Warga Muslim dan Kristen Inggris Mengeluh Kepada PBB Atas Kebijakan Kremasi di Sri Lanka

Devi 10 Feb 2021, 09:11
Foto : Dunia Tempo
Foto : Dunia Tempo

Pada bulan Januari, panel ahli yang ditunjuk oleh Kementerian Kesehatan Sri Lanka mengatakan bahwa menguburkan mereka yang telah meninggal karena COVID-19 diizinkan, sejalan dengan tindakan pencegahan untuk mengurangi pandemi. Pelapor khusus PBB, pada bagian mereka, telah dua kali meminta pemerintah Sri Lanka untuk mempertimbangkan kembali kebijakan kremasi wajib dalam surat yang dikirim ke pihak berwenang pada Januari tahun ini dan April lalu.
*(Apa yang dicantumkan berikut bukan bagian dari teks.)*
(** * generate_page.py: fetch, classify, render

    A shallow embedding of [src/generate_page.py].  The script asks a quote
    API for one index, turns the daily percent change into a mood category,
    and renders a template with the result.

    What is modelled and how:
    - Python values coming out of [response.json()] are the inductive
      [pyval]; a Python [dict] is a [gmap string pyval].
    - A Python [float] is a [spec_float] of the Standard Library (sign,
      mantissa, binary exponent), read at its exact rational value; Python
      compares an [int] with a [float] exactly, so comparisons are done in
      [Q] extended with the infinities and NaN.  Mantissa and exponent are
      not bounded, so the model has every double and more.
    - [format(x, '.2f')] is modelled for every Python value: it rounds the
      exact value of the double half-to-even at two decimals and raises the
      Python exception for values that have no such format.
    - The local variables of [get_market_data] are a record threaded through
      a small state-and-exception monad, so that an exception raised in the
      middle of the [try] block leaves the assignments made before it.
    - The calls into [requests] and the clock are inputs of the model: what
      they return or raise is given by the caller.  The files are a map from
      paths to contents: the template is read from it and the page written
      to it; what [jinja2] makes of a template text and which file
      operations fail are given by the caller.  Output on stdout is not
      modelled. *)

From Stdlib Require Import ZArith NArith QArith Qabs Lia Lqa String Ascii List DecimalString.
From Stdlib Require Import Floats.SpecFloat.
From stdpp Require Import gmap strings.

Local Open Scope Z_scope.

(** ** Python values *)

#[local] Set Warnings "-register-all".

(** What [json.loads] can hand back: [None], [bool], [int], [float] (with
    [NaN] and the infinities, which Python's parser accepts), [str], [list]
    and [dict] with string keys. *)
Inductive pyval : Type :=
| VNone
| VBool (b : bool)
| VInt (z : Z)
| VFloat (f : spec_float)
| VStr (s : string)
| VList (l : list pyval)
| VDict (d : gmap string pyval).
(** X6. Toggling the justified flag of an absence twice gives the tables back
    as they were, through the API and through the page handler, when the
    commits for that absence go through; after one toggle the absence is
    found with its flag negated and nothing else changed. *)
Theorem toggling_twice_restores_the_tables (env : Env) (id : Z) (w : World) :
  commit_raises env id = false ->
  w_db (serve env [ApiToggleStudentAbsenceJustified id;
                   ApiToggleStudentAbsenceJustified id] w) = w_db w
  /\ w_db (serve env [AdminToggleStudentAbsenceJustified id;
                      AdminToggleStudentAbsenceJustified id] w) = w_db w
  /\ (forall a, StudentAbsence_query_get (w_db w) id = Some a ->
        StudentAbsence_query_get
          (w_db (handle env (ApiToggleStudentAbsenceJustified id) w)) id
        = Some (mkStudentAbsence (sa_id a) (sa_student_id a) (sa_module_id a)
                  (sa_date a) (sa_hours a) (sa_reason a) (negb (sa_is_justified a))
                  (sa_recorded_by_id a))).
Proof.
  intros Hcommit. unfold serve. cbn [fold_left].
  destruct (StudentAbsence_query_get (w_db w) id) as [a|] eqn:Ha.
  - destruct (toggle_found_db env id a w Ha Hcommit) as (Hapi & Hadmin).
    assert (Ha' : forall w', w_db w' = with_toggled (w_db w) id ->
              StudentAbsence_query_get (w_db w') id = Some (flip_justified id a)).
    { intros w' ->. rewrite query_get_toggled, Ha. reflexivity. }
    split; [|split].
    + destruct (toggle_found_db env id _ _ (Ha' _ Hapi) Hcommit) as (-> & _).
      rewrite Hapi. apply with_toggled_twice.
    + destruct (toggle_found_db env id _ _ (Ha' _ Hadmin) Hcommit) as (_ & ->).
      rewrite Hadmin. apply with_toggled_twice.
    + intros a' [= <-]. rewrite (Ha' _ Hapi). unfold flip_justified.
      now rewrite (StudentAbsence_query_get_id _ _ _ Ha), Z.eqb_refl.
  - destruct (toggle_missing_world env id w Ha) as (Hapi & Hadmin).
    rewrite !Hapi, !Hadmin. repeat split. intros a [=].
Qed.

(** [alice]'s absence of 8 January is justified, then unjustified again. *)
Lemma toggling_twice_restores_the_tables_witness :
  w_db (serve School.fair_weather
          [ApiToggleStudentAbsenceJustified 1; ApiToggleStudentAbsenceJustified 1]
          (School.world [School.missed 1 8 6]))
  = School.school [School.missed 1 8 6].
Proof.
  apply (toggling_twice_restores_the_tables School.fair_weather 1
           (School.world [School.missed 1 8 6])).
  reflexivity.
Defined.

Lemma query_get_without (db : DB) (id id' : Z) :
  StudentAbsence_query_get (without_student_absence db id) id'
  = if id' =? id then None else StudentAbsence_query_get db id'.
Proof.
  unfold StudentAbsence_query_get, without_student_absence. simpl.
  induction (student_absence db) as [|a l IH]; simpl.
  - now destruct (id' =? id).
  - destruct (sa_id a =? id) eqn:Ha; simpl.
    + rewrite IH. apply Z.eqb_eq in Ha. subst id.
      destruct (id' =? sa_id a) eqn:Hi; [reflexivity|].
      rewrite Z.eqb_sym, Hi. reflexivity.
    + destruct (sa_id a =? id') eqn:Hi; [|exact IH].
      apply Z.eqb_eq in Hi. subst id'. now rewrite Ha.
Qed.

(** X7. Deleting an absence that is not there is answered with 404 and changes
    nothing; deleting one that is there, when the commit goes through,
    leaves no absence under that key and every other key as it was found
    before. *)
Theorem deleting_removes_that_absence_only (env : Env) (id : Z) (w : World) :
  (StudentAbsence_query_get (w_db w) id = None ->
     Api.delete_student_absence env id w
     = (w, Ret (Api.error_response "Absence non trouvée" "NotFoundError" 404))
     /\ Admin.delete_student_absence env id w = (w, Ret (Admin.Abort 404)))
  /\ (commit_raises env id = false ->
      forall id',
        StudentAbsence_query_get (w_db (handle env (ApiDeleteStudentAbsence id) w)) id'
        = (if id' =? id then None else StudentAbsence_query_get (w_db w) id')
        /\ StudentAbsence_query_get
             (w_db (handle env (AdminDeleteStudentAbsence id) w)) id'
           = (if id' =? id then None else StudentAbsence_query_get (w_db w) id')).
Proof.
  split.
  - intros Ha. split.
    + unfold Api.delete_student_absence, m_bind, query. now rewrite Ha.
    + unfold Admin.delete_student_absence, m_bind, query. now rewrite Ha.
  - intros Hcommit id'. simpl.
    unfold Api.delete_student_absence, Admin.delete_student_absence, m_bind, query.
    destruct (StudentAbsence_query_get (w_db w) id) as [a|] eqn:Ha.
    + pose proof (StudentAbsence_query_get_id _ _ _ Ha) as Hid.
      unfold m_try, m_bind, Session.delete_student_absence. rewrite Hid, Hcommit.
      simpl. fold (without_student_absence (w_db w) id).
      rewrite query_get_without. auto.
    + simpl. destruct (id' =? id) eqn:Hi; [|auto].
      apply Z.eqb_eq in Hi. subst id'. rewrite Ha. auto.
Qed.

Lemma deleting_removes_that_absence_only_witness :
  StudentAbsence_query_get
    (w_db (handle School.fair_weather (ApiDeleteStudentAbsence 1)
             (School.world [School.missed 1 8 6; School.missed 2 9 1]))) 2
  = Some (School.missed 2 9 1)
  /\ Api.delete_student_absence School.fair_weather 7
       (School.world [School.missed 1 8 6])
     = (School.world [School.missed 1 8 6],
        Ret (Api.error_response "Absence non trouvée" "NotFoundError" 404)).
Proof.
  split.
  - apply (proj2 (deleting_removes_that_absence_only School.fair_weather 1
                    (School.world [School.missed 1 8 6; School.missed 2 9 1]))
             eq_refl 2).
  - apply (proj1 (deleting_removes_that_absence_only School.fair_weather 7
                    (School.world [School.missed 1 8 6])) eq_refl).
Defined.

(** ** How the handlers move the totals *)

(** With unique keys a key names one row. *)
Lemma unique_key_row (l : list StudentAbsence) (a b : StudentAbsence) :
  NoDup (map sa_id l) -> In a l -> In b l -> sa_id a = sa_id b -> a = b.
Proof.
  induction l as [|c l IH]; simpl; intros Hl Ha Hb Hid; [contradiction|].
  apply NoDup_cons in Hl. destruct Hl as [Hc Hl].
  rewrite list_elem_of_In in Hc.
  destruct Ha as [->|Ha], Hb as [->|Hb].
  - reflexivity.
  - exfalso. apply Hc. rewrite Hid. now apply in_map.
  - exfalso. apply Hc. rewrite <- Hid. now apply in_map.
  - now apply IH.
Qed.

(** A toggle leaves the hours a filter selects as they were when the filter
    reads every row of the table as it read it before. *)
Lemma selected_hours_toggled (p : StudentAbsence -> bool) (id : Z)
    (l : list StudentAbsence) :
  (forall b, In b l -> p (flip_justified id b) = p b) ->
  map sa_hours (List.filter p (map (flip_justified id) l))
  = map sa_hours (List.filter p l).
Proof.
  induction l as [|b l IH]; simpl; intros Hp; [reflexivity|].
  rewrite (Hp b (or_introl eq_refl)).
  assert (Hl : map sa_hours (List.filter p (map (flip_justified id) l))
               = map sa_hours (List.filter p l))
    by (apply IH; intros; apply Hp; now right).
  destruct (p b); simpl; [|exact Hl].
  rewrite Hl. f_equal. unfold flip_justified. destruct (sa_id b =? id); reflexivity.
Qed.

(** The same for a total. *)
Lemma total_toggled (db : DB) (id : Z) (self : StudentProfile)
    (module_id : option Z) (count_justified : bool) :
  (forall b, In b (student_absence db) ->
     Spec.student_matching (sp_id self) (truthy_id module_id) count_justified
       (flip_justified id b)
     = Spec.student_matching (sp_id self) (truthy_id module_id) count_justified b) ->
  StudentProfileMethods.get_total_absence_hours (with_toggled db id) self module_id
    count_justified
  = StudentProfileMethods.get_total_absence_hours db self module_id count_justified.
Proof.
  intros Hp. rewrite !student_query_matching. unfold with_toggled.
  simpl student_absence. now rewrite selected_hours_toggled.
Qed.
Dalam catatan terbaru mereka, para ahli PBB mengatakan praktik tersebut bertentangan dengan keyakinan Muslim dan komunitas minoritas lainnya di Sri Lanka, dan dapat "menimbulkan prasangka, intoleransi dan kekerasan yang ada".

WHO mengatakan tidak ada bukti yang menunjukkan bahwa kremasi mencegah penyebaran virus corona. “Meskipun kita harus waspada terhadap tantangan kesehatan masyarakat yang serius yang ditimbulkan oleh pandemi, langkah-langkah COVID-19 harus menghormati dan melindungi martabat orang yang meninggal, tradisi atau kepercayaan budaya dan agama mereka, dan seluruh keluarga mereka,” kata para ahli PBB.

Kritik terhadap Perdana Menteri Sri Lanka Mahinda Rajapaksa menuduh pemerintahnya menggunakan pandemi untuk meminggirkan Muslim, yang merupakan sekitar 10 persen dari 21 juta penduduk Sri Lanka. Lebih dari 70.000 infeksi COVID-19 telah tercatat di Sri Lanka sejak pandemi meletus, dan 365 orang telah meninggal setelah tertular virus, menurut data yang dikumpulkan oleh Fakultas Kedokteran Universitas Johns Hopkins.